[Saved data entries]
Lemma huff_bytes_spec src p out :
  match_bits p = NoHit -> (length p < 30)%nat ->
  drained (p ++ src_bits src) out (huff_bytes src (bits_val p) (Z.of_nat (length p)) out).
Proof.
  revert p out. induction src as [|b src IH]; intros p out Hm Hp.
  - left. exists [], p. by rewrite !app_nil_r.
  - cbn [huff_bytes]. cbv zeta. destruct (push_byte p b Hp) as [-> El]. rewrite El, src_bits_cons, app_assoc.
    assert (Hl : (length (p ++ byte_bits b) < 38)%nat) by (unfold byte_bits; rewrite length_app, length_to_bits; lia).
    destruct (huff_drain_spec (Z.to_nat (Z.of_nat (length (p ++ byte_bits b)))) (p ++ byte_bits b) out)
      as [(s & p' & Ep & Hm' & Hl' & ->)|(s & q & Ep & ->)]; [lia..| |]; rewrite Ep.
    + destruct (IH p' (out ++ s) Hm' Hl') as [(t & p'' & Et & ? & ? & ->)|(t & q & Et & ->)];
        rewrite <- (app_assoc _ p'), Et; [left; exists (s ++ t), p'' | right; exists (s ++ t), q];
        rewrite huff_bits_app, <- ?app_assoc; done.
    + right. exists s, (q ++ src_bits src). by rewrite <- !app_assoc.
Qed.

(** ** Unique reading *)

Lemma code_prefix_free a b q r : 0 <= a <= 256 -> 0 <= b <= 256 -> code a ++ q = code b ++ r -> a = b.
Proof.
  intros Ha Hb E. assert (M1 : match_bits (code a ++ q) = Hit a (Z.of_nat (length (code a))))
    by (apply match_bits_hit; eauto).
  assert (M2 : match_bits (code b ++ r) = Hit b (Z.of_nat (length (code b)))) by (apply match_bits_hit; eauto).
  rewrite E in M1. congruence.
Qed.

Lemma nohit_code s q : 0 <= s <= 256 -> match_bits (code s ++ q) <> NoHit.
Proof.
  intros Hs. enough (match_bits (code s ++ q) = Hit s (Z.of_nat (length (code s)))) as -> by done.
  apply match_bits_hit; eauto.
Qed.

Lemma huff_read_unique s p t q :
  match_bits p = NoHit -> match_bits q = NoHit -> huff_bits s ++ p = huff_bits t ++ q -> s = t /\ p = q.
Proof.
  intros Hp Hq. revert t. induction s as [|a s IH]; intros [|b t] E; rewrite ?huff_bits_cons, <- ?app_assoc in E.
  - done.
  - cbn in E. subst p. by destruct (nohit_code _ _ (byte_sym b) Hp).
  - cbn in E. subst q. by destruct (nohit_code _ _ (byte_sym a) Hq).
  - pose proof (code_prefix_free _ _ _ _ (byte_sym a) (byte_sym b) E) as Hab%byte_val_inj. subst b.
    apply app_inv_head in E. destruct (IH t E) as [-> ->]. done.
Qed.

Lemma huff_read_eos s p t q :
  match_bits p = NoHit -> huff_bits s ++ p = huff_bits t ++ code 256 ++ q -> False.
Proof.
  intros Hp. revert t. induction s as [|a s IH]; intros [|b t] E; rewrite ?huff_bits_cons, <- ?app_assoc in E; cbn [huff_bits fmap list_fmap concat app] in E.
  - subst p. by apply (nohit_code 256 q); [lia|].
  - subst p. by destruct (nohit_code _ _ (byte_sym b) Hp).
  - assert (byte_val a = 256) by (eapply code_prefix_free; [apply byte_sym | lia | exact E]).
    pose proof (byte_val_range a). lia.
  - pose proof (code_prefix_free _ _ _ _ (byte_sym a) (byte_sym b) E) as Hab%byte_val_inj. subst b.
    apply app_inv_head in E. eauto.
Qed.

Lemma ones_nohit k : (k < 8)%nat -> match_bits (replicate k true) = NoHit.
Proof. intros Hk. do 8 (destruct k as [|k]; [vm_compute; reflexivity|]). lia. Qed.

Lemma bits_val_ones p : bits_val p = 2 ^ Z.of_nat (length p) - 1 -> p = replicate (length p) true.
Proof.
  induction p as [|b p IH] using rev_ind; [done|].
  rewrite bits_val_snoc, length_app, Nat.add_1_r, Nat2Z.inj_succ, Z.pow_succ_r by lia. intros E.
  rewrite replicate_S_end. destruct b; cbn [Z.b2z] in E; [|lia]. rewrite <- IH by lia. done.
Qed.

Lemma bits_val_replicate k : bits_val (replicate k true) = 2 ^ Z.of_nat k - 1.
Proof.
  induction k as [|k IH]; [done|].
  rewrite replicate_S_end, bits_val_snoc, IH, Nat2Z.inj_succ, Z.pow_succ_r by lia. cbn [Z.b2z]. lia.
Qed.

(** The whole routine by what draining the input leaves. *)
Lemma huffman_decode_cases src out :
  (exists s p, src_bits src = huff_bits s ++ p /\ match_bits p = NoHit /\
     huffman_decode src out =
       (out ++ s,
        if decide (length p < 8 /\ p = replicate (length p) true)%nat then None
        else if decide (length p < 8)%nat then Some HuffBadPadding else Some HuffLongPadding)) \/
  (exists s q, src_bits src = huff_bits s ++ code 256 ++ q /\ huffman_decode src out = (out ++ s, Some HuffEos)).
Proof.
  assert (H : drained (src_bits src) out (huff_bytes src 0 0 out))
    by (apply (huff_bytes_spec src []); [vm_compute; reflexivity | cbn; lia]).
  unfold huffman_decode. destruct H as [(s & p & E & Hm & Hl & ->)|(s & q & E & ->)]; [left|right; by exists s, q].
  exists s, p. split; [done|]. split; [done|]. rewrite Z.shiftl_1_l.
  destruct (Z.ltb_spec 7 (Z.of_nat (length p))); [rewrite !decide_False by lia; done|].
  destruct (Z.eqb_spec (bits_val p) (2 ^ Z.of_nat (length p) - 1)) as [Hv|Hv]; cbn [negb].
  - rewrite decide_True; [done|]. split; [lia | by apply bits_val_ones].
  - rewrite decide_False, decide_True; [done | lia |]. intros [_ Hp]. apply Hv. rewrite Hp at 1.
    apply bits_val_replicate.
Qed.

Lemma huffman_decode_ok src out s k :
  (k < 8)%nat -> src_bits src = huff_bits s ++ replicate k true -> huffman_decode src out = (out ++ s, None).
Proof.
  intros Hk E. pose proof (ones_nohit k Hk) as Hm.
  destruct (huffman_decode_cases src out) as [(t & p & Et & Hp & ->)|(t & q & Et & _)]; rewrite E in Et.
  - destruct (huff_read_unique _ _ _ _ Hm Hp Et) as [-> <-].
    rewrite decide_True by (rewrite length_replicate; done). done.
  - by destruct (huff_read_eos _ _ _ _ Hm Et).
Qed.

Lemma huffman_decode_inl src out o :
  huffman_decode src out = (o, None) ->
  exists s k, o = out ++ s /\ (k < 8)%nat /\ src_bits src = huff_bits s ++ replicate k true.
Proof.
  destruct (huffman_decode_cases src out) as [(s & p & E & Hp & ->)|(s & q & _ & ->)]; [|done].
  destruct (decide (length p < 8 ∧ p = replicate (length p) true)%nat) as [[Hl Hr]|]; [|by destruct (decide (length p < 8)%nat)].
  intros [= <-]. exists s, (length p). by rewrite <- Hr.
Qed.

(** The shortest code word has five bits: [n] octets decode to at most [8n/5], also
    when an error ends the decoding. *)
Lemma huffman_decode_length src out o e :
  huffman_decode src out = (o, e) ->
  exists s, o = out ++ s /\ (5 * length s <= 8 * length src)%nat.
Proof.
  assert (Hb : length (src_bits src) = (8 * length src)%nat).
  { induction src as [|b src IH]; [done|]. rewrite src_bits_cons, length_app, IH.
    unfold byte_bits. rewrite length_to_bits. cbn [length]. lia. }
  assert (Hs : forall s, (5 * length s <= length (huff_bits s))%nat).
  { induction s as [|b s IH]; [done|]. rewrite huff_bits_cons, length_app.
    pose proof (code_length _ (byte_sym b)). cbn [length]. lia. }
  destruct (huffman_decode_cases src out) as [(s & p & E & Hp & ->)|(s & q & E & ->)]; intros [= <- _];
    exists s; split; try done; specialize (Hs s); rewrite E, length_app in Hb; lia.
Qed.

(** [huffman_decode] reads exactly HPACK's code. It appends [s] if and only if the
    input's bits are the code words of [s] followed by fewer than eight one bits;
    it reports EOS if and only if the EOS word follows some code words; every
    other input is a padding error. The "invalid code" branch, an index outside the
    symbol table and a stuck scan are unreachable, because the code is complete. *)
Theorem huffman_decode_exact src out :
  (forall o, huffman_decode src out = (o, None) <->
     exists s k, o = out ++ s /\ (k < 8)%nat /\ src_bits src = huff_bits s ++ replicate k true) /\
  ((huffman_decode src out).2 = Some HuffEos <-> exists s q, src_bits src = huff_bits s ++ code 256 ++ q) /\
  (forall e, (huffman_decode src out).2 = Some e -> e = HuffEos \/ e = HuffLongPadding \/ e = HuffBadPadding).
Proof.
  split; [|split].
  - intros o. split; [apply huffman_decode_inl|]. intros (s & k & -> & Hk & E). by apply (huffman_decode_ok _ _ s k).
  - split; [|intros (s & q & E)]; destruct (huffman_decode_cases src out) as [(t & p & Et & Hp & ->)|(t & r & Et & ->)];
      eauto; [by repeat destruct (decide _)|]. rewrite E in Et. by destruct (huff_read_eos t p s q Hp).
  - intros e. destruct (huffman_decode_cases src out) as [(t & p & Et & Hp & ->)|(t & r & Et & ->)].
    + repeat destruct (decide _); intros [= <-]; auto.
    + intros [= <-]; auto.
Qed.

(** RFC 7541 C.4.1: the Huffman form of [www.example.com]. *)
Example huffman_rfc_example :
  huffman_decode (byte_of_Z <$> [0xf1; 0xe3; 0xc2; 0xe5; 0xf2; 0x3a; 0x6b; 0xa0; 0xab; 0x90; 0xf4; 0xff]) []
  = (bytes_of "www.example.com", None).
Proof. vm_compute. reflexivity. Qed.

→ What you are asked to do: Set down, from the entries above, exactly the lines from the one with "assert (Hs : forall" up to and including the one with "(forall o, huffman_decode", and no other lines.

→ Task answer:
  assert (Hs : forall s, (5 * length s <= length (huff_bits s))%nat).
  { induction s as [|b s IH]; [done|]. rewrite huff_bits_cons, length_app.
    pose proof (code_length _ (byte_sym b)). cbn [length]. lia. }
  destruct (huffman_decode_cases src out) as [(s & p & E & Hp & ->)|(s & q & E & ->)]; intros [= <- _];
    exists s; split; try done; specialize (Hs s); rewrite E, length_app in Hb; lia.
Qed.

(** [huffman_decode] reads exactly HPACK's code. It appends [s] if and only if the
    input's bits are the code words of [s] followed by fewer than eight one bits;
    it reports EOS if and only if the EOS word follows some code words; every
    other input is a padding error. The "invalid code" branch, an index outside the
    symbol table and a stuck scan are unreachable, because the code is complete. *)
Theorem huffman_decode_exact src out :
  (forall o, huffman_decode src out = (o, None) <->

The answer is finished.